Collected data
------
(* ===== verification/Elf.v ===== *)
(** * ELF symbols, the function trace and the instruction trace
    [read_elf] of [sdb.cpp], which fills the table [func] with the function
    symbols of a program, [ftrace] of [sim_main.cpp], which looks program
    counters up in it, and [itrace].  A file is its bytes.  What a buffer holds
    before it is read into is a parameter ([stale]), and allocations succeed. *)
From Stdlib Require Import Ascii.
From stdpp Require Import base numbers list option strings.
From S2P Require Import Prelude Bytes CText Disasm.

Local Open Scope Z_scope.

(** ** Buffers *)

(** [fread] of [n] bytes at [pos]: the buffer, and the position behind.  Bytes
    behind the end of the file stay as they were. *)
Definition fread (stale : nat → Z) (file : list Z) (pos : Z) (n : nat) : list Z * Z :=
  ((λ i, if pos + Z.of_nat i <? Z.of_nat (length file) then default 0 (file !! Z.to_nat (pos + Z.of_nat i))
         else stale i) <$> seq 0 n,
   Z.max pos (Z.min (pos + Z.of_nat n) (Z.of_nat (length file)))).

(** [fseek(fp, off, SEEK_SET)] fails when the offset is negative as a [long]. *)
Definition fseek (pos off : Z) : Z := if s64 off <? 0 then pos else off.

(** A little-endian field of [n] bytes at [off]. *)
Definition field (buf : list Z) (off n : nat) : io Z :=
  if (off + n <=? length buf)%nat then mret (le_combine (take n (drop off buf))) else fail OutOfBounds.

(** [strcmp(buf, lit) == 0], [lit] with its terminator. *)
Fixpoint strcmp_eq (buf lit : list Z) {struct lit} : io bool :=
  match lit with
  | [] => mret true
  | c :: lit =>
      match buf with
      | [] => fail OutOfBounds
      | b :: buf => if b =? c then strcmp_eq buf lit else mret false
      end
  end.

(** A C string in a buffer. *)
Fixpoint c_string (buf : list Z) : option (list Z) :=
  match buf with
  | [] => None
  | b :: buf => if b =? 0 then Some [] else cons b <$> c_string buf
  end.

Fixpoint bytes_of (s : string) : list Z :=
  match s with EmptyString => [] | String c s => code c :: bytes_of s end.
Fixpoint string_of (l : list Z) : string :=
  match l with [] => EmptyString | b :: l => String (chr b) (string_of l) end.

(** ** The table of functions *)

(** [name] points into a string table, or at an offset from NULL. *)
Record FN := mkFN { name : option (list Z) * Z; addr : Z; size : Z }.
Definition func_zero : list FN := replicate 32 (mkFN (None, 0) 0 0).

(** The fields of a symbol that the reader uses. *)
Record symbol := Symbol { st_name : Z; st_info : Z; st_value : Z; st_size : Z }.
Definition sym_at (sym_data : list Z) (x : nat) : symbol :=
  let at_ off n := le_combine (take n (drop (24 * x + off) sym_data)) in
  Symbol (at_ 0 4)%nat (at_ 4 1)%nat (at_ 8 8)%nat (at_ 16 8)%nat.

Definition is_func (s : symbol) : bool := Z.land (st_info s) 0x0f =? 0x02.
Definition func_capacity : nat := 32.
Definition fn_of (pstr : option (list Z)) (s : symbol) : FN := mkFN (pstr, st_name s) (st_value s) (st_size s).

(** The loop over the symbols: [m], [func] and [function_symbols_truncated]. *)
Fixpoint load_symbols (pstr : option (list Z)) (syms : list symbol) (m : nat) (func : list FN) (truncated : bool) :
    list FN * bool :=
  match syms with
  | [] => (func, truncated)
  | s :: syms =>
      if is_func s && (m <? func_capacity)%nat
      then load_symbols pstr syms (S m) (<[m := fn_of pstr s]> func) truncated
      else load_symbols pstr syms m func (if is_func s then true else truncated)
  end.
------
What needs to be done: Quote every line of the records above, from the first down to the one holding "(** [fread] of", exactly as written.

Answer below:
(* ===== verification/Elf.v ===== *)
(** * ELF symbols, the function trace and the instruction trace
    [read_elf] of [sdb.cpp], which fills the table [func] with the function
    symbols of a program, [ftrace] of [sim_main.cpp], which looks program
    counters up in it, and [itrace].  A file is its bytes.  What a buffer holds
    before it is read into is a parameter ([stale]), and allocations succeed. *)
From Stdlib Require Import Ascii.
From stdpp Require Import base numbers list option strings.
From S2P Require Import Prelude Bytes CText Disasm.

Local Open Scope Z_scope.

(** ** Buffers *)

(** [fread] of [n] bytes at [pos]: the buffer, and the position behind.  Bytes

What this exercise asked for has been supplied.